Write out each line of the entries exactly, starting at the first and finishing with the line that contains "(fun c c' Hc".

[Stored items]
━━━━

Lemma at_path_unique : forall (f : fs_node -> fs_node) parts node node',
  (forall n, node_name (f n) = node_name n) ->
  (forall n, unique_names n -> unique_names (f n)) ->
  at_path f parts node = Some node' ->
  node_name node' = node_name node /\ (unique_names node -> unique_names node').
Proof.
  intros f parts. induction parts as [|p rest IH]; intros node node' Hname Hf H.
  - inversion H; subst. split; [apply Hname|apply Hf].
  - destruct node as [name size|name children]; [discriminate H|].
    cbn [at_path] in H.
    destruct (update_child p (at_path f rest) children) as [cs'|] eqn:E;
      [|discriminate H].
    inversion H; subst. split; [reflexivity|].
    destruct (update_child_unique p (at_path f rest) children cs'
                (fun c c' Hc => IH c c' Hname Hf Hc) E) as [Hnames Hall].
    intros Hu. apply unique_names_dir in Hu. destruct Hu as [Hnd Hcs].
    apply unique_names_dir. split; [now rewrite Hnames|now apply Hall].
Qed.

(** X23. [add] creates no duplicates: in a tree where no two children
    of a directory share a name, this is still so after [add], whatever
    the path, the name and the kind of the new node. *)
Theorem add_keeps_names_unique : forall parts name isDir size tree,
  unique_names tree ->
  unique_names (add parts (new_node name isDir size) tree).
Proof.
  intros parts name isDir size tree Hu.
  assert (Hn : unique_names (new_node name isDir size)).
  { unfold new_node. destruct isDir; [|exact I].
    apply unique_names_dir. split; constructor. }
  unfold add.
  destruct (at_path (push_child (new_node name isDir size)) parts tree)
    as [tree'|] eqn:E.
  - apply (at_path_unique _ parts tree tree'
             (push_child_name _)
             (fun t => push_child_unique _ t Hn) E). assumption.
  - now apply push_child_unique.
Qed.

Lemma add_keeps_names_unique_witness :
  unique_names (Dir "/"%string [Dir "docs"%string []; File "a"%string 3])
  /\ unique_names (add ["docs"%string] (new_node "a"%string false 5)
                       (Dir "/"%string [Dir "docs"%string []; File "a"%string 3])).
Proof.
  assert (H : unique_names (Dir "/"%string [Dir "docs"%string []; File "a"%string 3])).
  { simpl. repeat split; repeat constructor; simpl; intuition discriminate. }
  split; [exact H|].
  apply (add_keeps_names_unique ["docs"%string] "a"%string false 5). exact H.
Defined.

Lemma push_child_twice : forall n target,
  push_child n (push_child n target) = push_child n target.
Proof.
  intros n [name size|name children]; [reflexivity|]. cbn [push_child].
  destruct (existsb _ children) eqn:E.
  - cbn [push_child]. now rewrite E.
  - cbn [push_child]. rewrite existsb_app. cbn [existsb].
    now rewrite String.eqb_refl, orb_true_r.
Qed.

(** A change that leaves the node the path leads to as it is leaves the
    tree as it is. *)
Lemma at_path_fixed : forall (f : fs_node -> fs_node) parts node target,
  findNode node parts = Some target -> f target = target ->
  at_path f parts node = Some node.
Proof.
  intros f parts. induction parts as [|p rest IH]; intros node target Hfind Hfix.
  - inversion Hfind; subst. cbn [at_path]. now rewrite Hfix.
  - cbn [findNode] in Hfind.
    destruct node as [name size|name children]; [discriminate Hfind|].
    cbn [children_of] in Hfind. cbn [at_path].
    enough (H : update_child p (at_path f rest) children = Some children)
      by now rewrite H.
    induction children as [|c cs IHc]; [discriminate Hfind|].
    cbn [find] in Hfind. cbn [update_child].
    destruct (is_dir_named p c).
    + now rewrite (IH c target Hfind Hfix).
    + now rewrite (IHc Hfind).
Qed.

(** X24. Under a path that leads to a directory, [add] with the same
    node a second time changes nothing: the name is taken. *)
Theorem add_twice_is_add_once : forall parts n tree target,
  findNode tree parts = Some target ->
  add parts n (add parts n tree) = add parts n tree.
Proof.
  intros parts n tree target Hfind.
  pose proof (add_target_found parts n tree target Hfind) as Hfound.
  unfold add at 1.
  rewrite (at_path_fixed (push_child n) parts (add parts n tree)
             (push_child n target) Hfound (push_child_twice n target)).
  reflexivity.
Qed.

Lemma add_twice_is_add_once_witness :
  add ["docs"%string] (File "a"%string 5)
      (add ["docs"%string] (File "a"%string 5)
           (Dir "/"%string [Dir "docs"%string []]))
  = add ["docs"%string] (File "a"%string 5) (Dir "/"%string [Dir "docs"%string []]).
Proof.
  apply (add_twice_is_add_once ["docs"%string] (File "a"%string 5)
           (Dir "/"%string [Dir "docs"%string []]) (Dir "docs"%string [])).
  reflexivity.
Defined.

Lemma fat_chain_length : forall file left cur,
  length (fat_chain file left cur) = left.
Proof.
  induction left as [|left IH]; intros cur; [reflexivity|]. simpl. now rewrite IH.
Qed.

Lemma fat_chain_blocks : forall file left c,
  map fat_block (fat_chain file left (Z.of_nat c)) = map Z.of_nat (seq c left).
Proof.
  induction left as [|left IH]; intros c; [reflexivity|].
  cbn [fat_chain map seq fat_block]. f_equal.
  replace (Z.of_nat c + 1) with (Z.of_nat (Datatypes.S c)) by lia. apply IH.
Qed.

Lemma fat_chain_next : forall file left cur,
  Forall (fun e => fat_next e = -1
                   \/ (fat_next e = fat_block e + 1
                       /\ fat_next e < cur + Z.of_nat left))
         (fat_chain file left cur).
Proof.
  induction left as [|left IH]; intros cur; [constructor|].
  cbn [fat_chain]. constructor.
  - cbn [fat_next fat_block]. destruct (0 <? left)%nat eqn:E; [|now left].
    apply Nat.ltb_lt in E. right. split; lia.
  - eapply Forall_impl; [|apply (IH (cur + 1))].
    intros e [H|[H1 H2]]; [now left|right]. split; [assumption|lia].
Qed.

Lemma buildTables_dir : forall name children tb,
  buildTables (Dir name children) tb
  = fold_left (fun tb c => buildTables c tb) children
      (mkTables (fatTable tb)
                (inodeTable tb
                   ++ [mkInode (Z.of_nat (length (inodeTable tb)))
                               (name ++ "/")%string 0 (-1)])
                (blockId tb)).
Proof.
  intros name children tb. cbn [buildTables].
  generalize (mkTables (fatTable tb)
                (inodeTable tb
                   ++ [mkInode (Z.of_nat (length (inodeTable tb)))
                               (name ++ "/")%string 0 (-1)])
                (blockId tb)).
  induction children as [|c rest IH]; intros tb0; [reflexivity|].
  cbn [fold_left]. apply IH.
Qed.
(** C7. Whenever the component renders, the query it derives has [limit] 10,
    and the pagination is rendered exactly when [totalCount] is above 10; it
    is then given that total and the limit 10. A total of 25 is rendered,
    with 3 pages at 10 per page; totals of 5 and of 10 are not. *)
Theorem page_size_and_pagination (accountSlug : string) (router : Router.t)
    (result : QueryResult.t Activity ApolloError) (rendered : Render) :
  component accountSlug router result = Normal rendered ->
  let pagination := View.pagination (view rendered) in
  let totalCount := activityTotalCount (QueryResult.data result) in
  getQueryVariables parseDateInterval getActivityTypeFilterValuesFromKey
    accountSlug router = Normal (variables rendered)
  /\ Variables.limit (variables rendered) = 10
  /\ (is_Some pagination <-> exists n, totalCount = Some n /\ 10 < n)
  /\ (forall props, pagination = Some props ->
        totalCount = Some (Pagination.total props)
        /\ Pagination.limit props = 10)
  /\ (totalCount = Some 25 -> is_Some pagination /\ totalPages 25 10 = 3)
  /\ (totalCount = Some 5 -> pagination = None)
  /\ (totalCount = Some 10 -> pagination = None).
Proof.
  intros Hrendered pagination totalCount. subst pagination.
  destruct (ActivityLog_returns _ _ _ _ Hrendered) as (Hv & -> & _).
  cbn [View.pagination].
  split; [exact Hv|].
  split; [apply (limit_is_fixed _ _ _ Hv)|].
  split.
  { split.
    - intros [props Hprops]. unfold renderPagination in Hprops.
      fold totalCount in Hprops.
      destruct totalCount as [n|]; [|discriminate].
      unfold ACTIVITY_LIMIT in Hprops.
      destruct (Z.ltb_spec 10 n); [|discriminate].
      exists n. split; [reflexivity|assumption].
    - intros [n [Hcount Hmore]].
      rewrite (pagination_rendered _ _ _ Hcount Hmore). eexists. reflexivity. }
  split.
  { intros props Hprops. unfold renderPagination in Hprops.
    fold totalCount in Hprops.
    destruct totalCount as [n|]; [|discriminate].
    destruct (ACTIVITY_LIMIT <? n); [|discriminate].
    injection Hprops as <-. split; reflexivity. }
  split.
  { intros Hcount. split; [|reflexivity].
    rewrite (pagination_rendered _ _ _ Hcount); [eexists; reflexivity|lia]. }
  split.
  - intros Hcount. apply pagination_not_rendered.
    intros n Hn. fold totalCount in Hn. rewrite Hcount in Hn.
    injection Hn as <-. lia.
  - intros Hcount. apply pagination_not_rendered.
    intros n Hn. fold totalCount in Hn. rewrite Hcount in Hn.
    injection Hn as <-. lia.
Qed.


End Rendering.

(** * The properties on examples *)

Lemma reconciliation_after_load_witness :
  let router := routerAt hostQuery in
  hostOnly individual (get (routerQuery router) "type") = false
  /\ getChangesThatRequireUpdate hostOnly (Some individual) (routerQuery router)
     = {["type" := VNull]}
  /\ exists url,
       resetTypeEffect hostOnly router (loaded individual) = Some url
       /\ Url.query url !! "type" = None
       /\ Url.query url !! "section" = None
       /\ Url.query url !! "offset" = Some (VString "20").
Proof.
  assert (hostOnly individual (get (routerQuery (routerAt hostQuery)) "type")
          = false) as Hunsupported by reflexivity.
  split; [exact Hunsupported|].
  destruct (proj1 (reconciliation_after_load (Activity := unit) hostOnly
                     (routerAt hostQuery) individual None) Hunsupported)
    as (Hchanges & url & Heffect & _ & Htype & _ & Hsection & Hkept & _).
  split; [exact Hchanges|].
  exists url. split; [exact Heffect|]. split; [exact Htype|].
  split; [exact Hsection|].
  apply (Hkept "offset"%string (VString "20")); try discriminate.
  reflexivity.
Defined.





Lemma children_accounts_variables_witness :
  let router := routerAt {["account" := VString "__CHILDREN_ACCOUNTS__"]} in
  get (routerQuery router) "account" = VString "__CHILDREN_ACCOUNTS__"
  /\ exists v,
       getQueryVariables unboundedInterval typeKey "ada" router = Normal v
       /\ Variables.includeChildrenAccounts v = Some true
       /\ Variables.excludeParentAccount v = Some true
       /\ Variables.includeHostedAccounts v = None.
Proof.
  split; [reflexivity|].
  apply (children_accounts_variables unboundedInterval typeKey "ada"
           (routerAt {["account" := VString "__CHILDREN_ACCOUNTS__"]})).
  reflexivity.
Defined.

Lemma hosted_accounts_variables_witness :
  let router := routerAt {["account" := VString "__HOSTED_ACCOUNTS__"]} in
  get (routerQuery router) "account" = VString "__HOSTED_ACCOUNTS__"
  /\ exists v,
       getQueryVariables unboundedInterval typeKey "ada" router = Normal v
       /\ Variables.includeHostedAccounts v = Some true
       /\ Variables.includeChildrenAccounts v = None
       /\ Variables.excludeParentAccount v = None
       /\ Variables.account v = OneAccount {| slug := "ada" |}.
Proof.
  split; [reflexivity|].
  apply (hosted_accounts_variables unboundedInterval typeKey "ada"
           (routerAt {["account" := VString "__HOSTED_ACCOUNTS__"]})).
  reflexivity.
Defined.
(** * Rule-based triage pipeline of the PartSelect chat agent

    A shallow embedding of the sanitizer, the entity extractor, the scope
    detector and the intent classifier
    (backend/src/utils/sanitizers.js, backend/src/config/constants.js,
    backend/src/services/scopeDetectionService.js and
    backend/src/services/intentClassificationService.js), followed by the
    properties established about them.

    JavaScript strings are sequences of UTF-16 code units; they are modelled
    as lists of [N].  The regular expressions of the sources are written in a
    small abstract syntax and run by a backtracking matcher that follows the
    priority order of the ECMAScript matcher (greedy quantifiers, leftmost
    alternative first).  Scores are integers ([Z]); confidences, doubles in
    the sources, are exact rationals ([Q]). *)

From Stdlib Require Import List NArith ZArith QArith Qminmax Bool Lia String Ascii.
Import ListNotations.

Close Scope Q_scope.
Set Implicit Arguments.

(* ================================================================= *)
(** ** JavaScript strings and the built-ins the sources call *)

Module JS.

Definition char := N.
Definition jsstring := list char.

(** A string literal of the sources (all of them are ASCII). *)
Definition js (s : string) : jsstring := map N_of_ascii (list_ascii_of_string s).

Definition streq (a b : jsstring) : bool :=
  if list_eq_dec N.eq_dec a b then true else false.

Definition inRange (lo hi : N) (c : char) : bool := (lo <=? c)%N && (c <=? hi)%N.

(** WhiteSpace and LineTerminator code points: the set stripped by
    [String.prototype.trim] and matched by the class escape [\s]. *)
Definition isWhiteSpace (c : char) : bool :=
  inRange 9 13 c || (c =? 32)%N || (c =? 160)%N || (c =? 5760)%N
  || inRange 8192 8202 c || (c =? 8232)%N || (c =? 8233)%N || (c =? 8239)%N
  || (c =? 8287)%N || (c =? 12288)%N || (c =? 65279)%N.

Definition isDigit (c : char) : bool := inRange 48 57 c.      (* \d *)
Definition isUpperAZ (c : char) : bool := inRange 65 90 c.    (* [A-Z] *)
Definition isLowerAZ (c : char) : bool := inRange 97 122 c.   (* [a-z] *)

Definition space : char := 32%N.

Fixpoint dropWhile (p : char -> bool) (s : jsstring) : jsstring :=
  match s with
  | [] => []
  | c :: s' => if p c then dropWhile p s' else s
  end.

(** [String.prototype.trim]. *)
Definition trim (s : jsstring) : jsstring :=
  rev (dropWhile isWhiteSpace (rev (dropWhile isWhiteSpace s))).

Fixpoint startsWith (s sub : jsstring) : bool :=
  match sub, s with
  | [], _ => true
  | _ :: _, [] => false
  | a :: sub', c :: s' => (a =? c)%N && startsWith s' sub'
  end.

(** [String.prototype.includes]: [sub] occurs in [s]. *)
Fixpoint includes (s sub : jsstring) : bool :=
  startsWith s sub ||
  match s with
  | [] => false
  | _ :: s' => includes s' sub
  end.
(** * TI-99/4A cassette tools: encoder, decoder pipeline and BASIC lister

    A shallow embedding of [ti99_4a_tape_encode.py], [ti99_4a_tape_decode.py]
    and [ti99_4a_list_basic.py], with the properties of the tape format that
    the specification states about them.

    Conventions of the embedding:
    - Python integers are [Z]; [&], [|], [<<] are [Z.land], [Z.lor],
      [Z.shiftl] (Python's integers are unbounded two's complement, as [Z]).
    - A Python 3 [str] is the list of its code points ([list Z]); [chr] and
      [ord] are then the identity on valid code points.  A byte string read
      from a file is a [list byte].
    - Objects are records; a method takes the record and returns the new one.
    - A raised exception is a value of [exn]; code that can raise lives in
      the [result] monad, code that also mutates an object in [St]. *)

From stdpp Require Import base numbers list gmap strings sorting pretty.
From Stdlib Require Import ZArith QArith Qabs Lia Strings.Byte.

#[local] Open Scope Z_scope.

(** ** Exceptions and the monads of the embedding *)

Inductive exn : Type :=
| IndexError
| ValueError
| TypeError
| AttributeError
| UnboundLocalError
| UnicodeEncodeError
| ZeroDivisionError
| RecursionError
| StructError
| SystemExit (code : Z)
| KeyError
| DecodeException (msg : string).

Inductive result (A : Type) : Type :=
| Ok (a : A)
| Raise (e : exn).
Arguments Ok {A} a.
Arguments Raise {A} e.

#[global] Instance result_ret : MRet result := @Ok.
#[global] Instance result_bind : MBind result := fun A B f m =>
  match m with
  | Ok a => f a
  | Raise e => Raise e
  end.

(** State and exceptions: a computation on an object of type [S]. *)
Definition St (S A : Type) : Type := S -> result (A * S).

#[global] Instance St_ret {S} : MRet (St S) := fun A a s => Ok (a, s).
#[global] Instance St_bind {S} : MBind (St S) := fun A B f m s =>
  match m s with
  | Ok (a, s') => f a s'
  | Raise e => Raise e
  end.

Definition get {S} : St S S := fun s => Ok (s, s).
Definition put {S} (s : S) : St S unit := fun _ => Ok (tt, s).
Definition modify {S} (f : S -> S) : St S unit := fun s => Ok (tt, f s).
Definition raise {S A} (e : exn) : St S A := fun _ => Raise e.
Definition lift {S A} (r : result A) : St S A := fun s =>
  match r with
  | Ok a => Ok (a, s)
  | Raise e => Raise e
  end.

(** [for x in xs: body x] *)
Fixpoint for_each {S A} (xs : list A) (body : A -> St S unit) : St S unit :=
  match xs with
  | [] => mret tt
  | x :: xs' => body x ;; for_each xs' body
  end.

(** ** Python sequences *)

Module Py.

━━━━

PROBLEM SOLUTION:
Lemma at_path_unique : forall (f : fs_node -> fs_node) parts node node',
  (forall n, node_name (f n) = node_name n) ->
  (forall n, unique_names n -> unique_names (f n)) ->
  at_path f parts node = Some node' ->
  node_name node' = node_name node /\ (unique_names node -> unique_names node').
Proof.
  intros f parts. induction parts as [|p rest IH]; intros node node' Hname Hf H.
  - inversion H; subst. split; [apply Hname|apply Hf].
  - destruct node as [name size|name children]; [discriminate H|].
    cbn [at_path] in H.
    destruct (update_child p (at_path f rest) children) as [cs'|] eqn:E;
      [|discriminate H].
    inversion H; subst. split; [reflexivity|].
    destruct (update_child_unique p (at_path f rest) children cs'
                (fun c c' Hc => IH c c' Hname Hf Hc) E) as [Hnames Hall].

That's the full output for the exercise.